Record Alley
- Founded: 1978
- Defunct: January 2021
- Headquarters: Westfield Palm Desert Palm Desert, California
- Owner: Jim and Shelly Stephens
- Website: www.recordalley.com

= Record Alley =

Record Alley is a record shop at the Westfield Palm Desert in Palm Desert, California.

==History==
The Record Alley originally opened in 1978 on North Palm Canyon Drive in Palm Springs, California and founded by Jim and Shelly Stephens. Missing Persons had an in-store signing there attended by hundreds of fans. Later in 1985, the store moved to the then Palm Desert Mall. Since then, it has been visited by such musical artists as Alice Cooper, Billy Gibbons, Barry Manilow, and New Boyz. New Boyz had an on-site dance contest that caused a riot and subsequently covered by KESQ-TV.

In April 2011, during the Big 4 concert featuring Anthrax, Megadeth, Metallica, and Slayer; at the Empire Polo Club in Indio, California, the Record Alley suffered a shortage of Anthrax shirts.

In November 2013, the store's Record Store Day featured special performances from local performers.

In April 2015, a few hundred people attended the store's Record Store Day.

In December 2016, the Record Alley received significant sales after Christmas.

In October 2017, the Hellions' first official release Hymns From the Other Side was made available for purchase at the Record Alley. The band, Reborn by the Sunshine, which includes hair and make-up artist Chelsea Dorris on banjo, played there as well.

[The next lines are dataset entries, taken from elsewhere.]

Lemma filter_all (y : Z) (l : list Z) : y ∉ l -> base.filter (fun c => c <> y) l = l.
Proof.
  induction l as [|x l IH]; intros H; [done|]. rewrite filter_cons_True by (intros ->; apply H; left).
  rewrite IH; [done|]. intros Hy. apply H. by right.
Qed.

Lemma fan ch ls y :
  Forall2 (spans f) ch ls -> y ∉ mjoin ls -> g_root gh ∉ mjoin ls ->
  base.filter (fun c => c <> y) ch = ch /\
  exists ps, ps.*1 = ch /\ ps.*2 = ls /\ shares ps.
Proof.
  intros Hs Hy Hr. split; [apply filter_all; intros H; by eapply Hy, spans_heads|].
  clear Hy. induction Hs as [|c l ch ls Hc Hcs IH]; [exists []; split_and!; [done..|constructor]|].
  destruct IH as (ps & E1 & E2 & Hps); [intros H; apply Hr, elem_of_app; by right|].
  - exists ((c, l) :: ps). rewrite !fmap_cons, E1, E2. split_and!; try done. constructor; [|done]. right. cbn [fst snd].
    split_and!; try done; [|intros H; apply Hr, elem_of_app; by left].
    intros ->. apply Hr, elem_of_app. left. by eapply spans_head.
Qed.

Lemma singles l : g_root gh ∉ l -> (forall v, v ∈ l -> f v = None) ->
  exists ps, ps.*1 = l /\ ps.*2 = ((fun v => [v]) <$> l) /\ shares ps.
Proof.
  induction l as [|v l IH]; intros Hr Hf; [exists []; split_and!; [done..|constructor]|].
  destruct IH as (ps & E1 & E2 & Hps); [set_solver|set_solver|].
  exists ((v, [v]) :: ps). rewrite !fmap_cons, E1, E2. split_and!; try done. constructor; [|done]. right. cbn [fst snd].
  split_and!; [set_solver|set_solver|]. apply spans_leaf, Hf. left.
Qed.

Lemma filter_perm (y : Z) (l : list Z) : NoDup l -> y ∈ l -> y :: base.filter (fun c => c <> y) l ≡ₚ l.
Proof.
  intros Hnd (l1 & l2 & ->)%list_elem_of_split. apply NoDup_app in Hnd as (_ & H12 & [Hy2 _]%NoDup_cons).
  rewrite filter_app, filter_cons_False by (intros H; by destruct H).
  rewrite !filter_all; [by rewrite Permutation_middle|done|]. intros Hy. apply (H12 y Hy). left.
Qed.

Context (Ht : tree_of gh f) (Ha : allowed).

(** The whole group below the creator, which is its first node or holds it alone. *)
Lemma fan_root ch :
  phead (g_prog gh) = g_root gh -> f (g_root gh) = Some ch ->
  exists ps, ps.*1 = base.filter (fun c => c <> g_root gh) ch /\ shares ps /\
    g_root gh :: mjoin ps.*2 ≡ₚ nodesof (g_prog gh).
Proof.
  intros Hh Hf. pose proof (al_root Ha) as Hr. rewrite decide_True in Hr by done. pose proof (tr_nodup _ _ Ht) as Hnd.
  destruct (tr_tree _ _ Ht) as [Hs|(l & E & E1 & E2)].
  - rewrite Hh in Hs. destruct (spans_children f _ ch _ Hf Hs) as (ls & Hch & El). rewrite El in Hnd |- *.
    apply NoDup_cons in Hnd as [Hno _]. destruct (fan ch ls (g_root gh) Hch Hno Hno) as (-> & ps & <- & <- & Hps). by exists ps.
  - rewrite E1 in Hf. injection Hf as <-. rewrite E in Hr, Hnd |- *. cbn [nodesof] in *.
    destruct (singles (base.filter (fun c => c <> g_root gh) l)) as (ps & Eps1 & Eps & Hps).
    + intros [H _]%list_elem_of_filter. done.
    + intros v [H _]%list_elem_of_filter. by apply E2.
    + exists ps. split_and!; try done. rewrite Eps, mjoin_singletons. by apply filter_perm.
Qed.

(** What the creator does on behalf of the whole group. *)
Lemma step_root from root here ds :
  root = false /\ b_dest b <> g_root gh \/ root = true /\ from = uninitialized_destination ->
  bcast gh (f (g_root gh)) (g_root gh) b from root = (here, ds) ->
  exists ps, ps.*1 = ds /\ shares ps /\ (if here then [g_root gh] else []) ++ mjoin ps.*2 ≡ₚ nodesof (g_prog gh).
Proof.
  intros Hor E. unfold bcast in E. rewrite Z.eqb_refl in E. cbn [negb] in E. rewrite andb_false_r in E. cbn [andb] in E.
  destruct (Z.eqb_spec (phead (g_prog gh)) (g_root gh)) as [Eh|Eh]; cbn [negb] in E.
  - destruct (tr_head _ _ Ht) as [ch Hch]. rewrite Eh in Hch. rewrite Hch in E.
    destruct (fan_root ch Eh Hch) as (ps & E1 & Hps & Hp). exists ps.
    assert (here = true /\ ds = base.filter (fun c => c <> g_root gh) ch) as [-> ->]; [|by split_and!].
    destruct Hor as [[-> Hd]|[-> ->]].
    + destruct (Z.eqb_spec (b_dest b) (g_root gh)); [done|]. cbn in E. by injection E as <- <-.
    + rewrite Z.eqb_refl, orb_true_r in E. cbn in E. by injection E as <- <-.
  - injection E as <- <-. exists [(phead (g_prog gh), nodesof (g_prog gh))]. split; [done|]. split.
    + constructor; [|constructor]. right. cbn [fst snd]. split; [done|]. pose proof (al_root Ha) as Hr.
      rewrite decide_False in Hr by done. split; [done|]. destruct (tr_tree _ _ Ht) as [Hs|(l & E & _)]; [done|].
      rewrite E in Eh. done.
    + cbn. by rewrite app_nil_r.
Qed.

(** A broadcast starts. *)
Lemma step_origin here ds :
  bcast gh (f (b_dest b)) (b_dest b) b uninitialized_destination true = (here, ds) ->
  exists ps, ps.*1 = ds /\ shares ps /\ (if here then [b_dest b] else []) ++ mjoin ps.*2 ≡ₚ nodesof (g_prog gh).
Proof.
  intros E. destruct (Z.eqb_spec (g_root gh) (b_dest b)) as [Ed|Ed].
  - rewrite <- Ed in E |- *. eapply step_root; [by right|exact E].
  - unfold bcast in E. rewrite (proj2 (Z.eqb_neq _ _) Ed) in E. cbn in E. injection E as <- <-.
    exists [(g_root gh, nodesof (g_prog gh))]. split; [done|]. split.
    + constructor; [|constructor]. left. by split_and!.
    + cbn. by rewrite app_nil_r.
Qed.

(** A message arrives at [y]. *)
Lemma step_share y l from here ds :
  share y l -> NoDup l -> 0 <= from -> bcast gh (f y) y b from false = (here, ds) ->
  exists ps, ps.*1 = ds /\ shares ps /\ (if here then [y] else []) ++ mjoin ps.*2 ≡ₚ l.
Proof.
  intros [(-> & Hd & ->)|(Hy & Hr & Hs)] Hnd Hfrom E.
  - eapply step_root; [by left|exact E].
  - unfold bcast in E. cbn [andb] in E. rewrite (proj2 (Z.eqb_neq _ _) Hy) in E. cbn [andb] in E.
    destruct (f y) as [ch|] eqn:Ef.
    + destruct (spans_children f y ch l Ef Hs) as (ls & Hch & ->). apply NoDup_cons in Hnd as [Hno _].
      destruct (fan ch ls y Hch Hno) as (Ech & ps & <- & <- & Hps); [intros H; apply Hr; by right|].
      rewrite Ech in E. destruct (Z.eqb_spec (b_dest b) y) as [Ed|Ed].
      { destruct (al_origin Ha); congruence. }
      cbn in E. injection E as <- <-. by exists ps.
    + injection E as <- <-. destruct Hs as [y _|y ch ls Ef' _]; [|congruence]. exists []. split_and!; [done|constructor|done].
Qed.

End broadcast.
End group.
(** ** All messages of a broadcast *)

Section system.
Context (N : Z) (HN : N <= 2 ^ 15).

(** What has been delivered, and what the messages under way are for, is the group. *)
Definition under_way (gh : ghost) (f : Z -> option (list Z)) (b : BcastMsg) (s : Sys) : Prop :=
  exists ps, ps.*1 ≡ₚ dests b (net s) /\ shares gh f b ps /\
    got b (delivered s) ++ mjoin ps.*2 ≡ₚ nodesof (g_prog gh).

Lemma under_way_same gh f b s s' : same_bytes b s s' -> under_way gh f b s -> under_way gh f b s'.
Proof. intros [E1 E2] (ps & H1 & H2 & H3). exists ps. by rewrite E1, E2. Qed.

Lemma mjoin_perm {A} (l l' : list (list A)) : l ≡ₚ l' -> mjoin l ≡ₚ mjoin l'.
Proof.
  induction 1 as [|x l l' _ IH|x y l|l l' l'' _ IH1 _ IH2]; [done|..].
  - cbn. by rewrite IH.
  - cbn. rewrite !app_assoc. by rewrite (Permutation_app_comm y x).
  - by etrans.
Qed.

Lemma mjoin_app {A} (l l' : list (list A)) : mjoin (l ++ l') = mjoin l ++ mjoin l'.
Proof. induction l as [|x l IH]; [done|]. cbn. rewrite <- app_assoc. f_equal. exact IH. Qed.

Lemma shares_pick gh f b ps y ys :
  ps.*1 ≡ₚ y :: ys -> shares gh f b ps ->
  exists l ps', ps ≡ₚ (y, l) :: ps' /\ ps'.*1 ≡ₚ ys /\ share gh f b y l /\ shares gh f b ps'.
Proof.
  intros Hp Hs. assert (y ∈ ps.*1) as Hy by (rewrite Hp; left).
  apply list_elem_of_fmap in Hy as ([y' l] & -> & Hin). cbn [fst] in *.
  apply elem_of_Permutation in Hin as [ps' Eps]. exists l, ps'.
  unfold shares in Hs. rewrite Eps in Hs. apply Forall_cons in Hs as [H1 H2]. split_and!; try done.
  rewrite Eps, fmap_cons in Hp. by apply Permutation_cons_inv in Hp.
Qed.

In December 2020, the company announced that it would be going out of business, in part due to the coronavirus pandemic.

==Reception==
Billboards Ed Christman said the Record Alley was "unusual, if not unique, by two counts [...] one of the only independent stores still operating in an enclosed mall." Former Record Store Day ambassador and Queens of the Stone Age founder Josh Homme endorsed the Record Alley. The Record Alley also received Coachella Valley Independents award "Best Retail Music/Video Store" for 2016.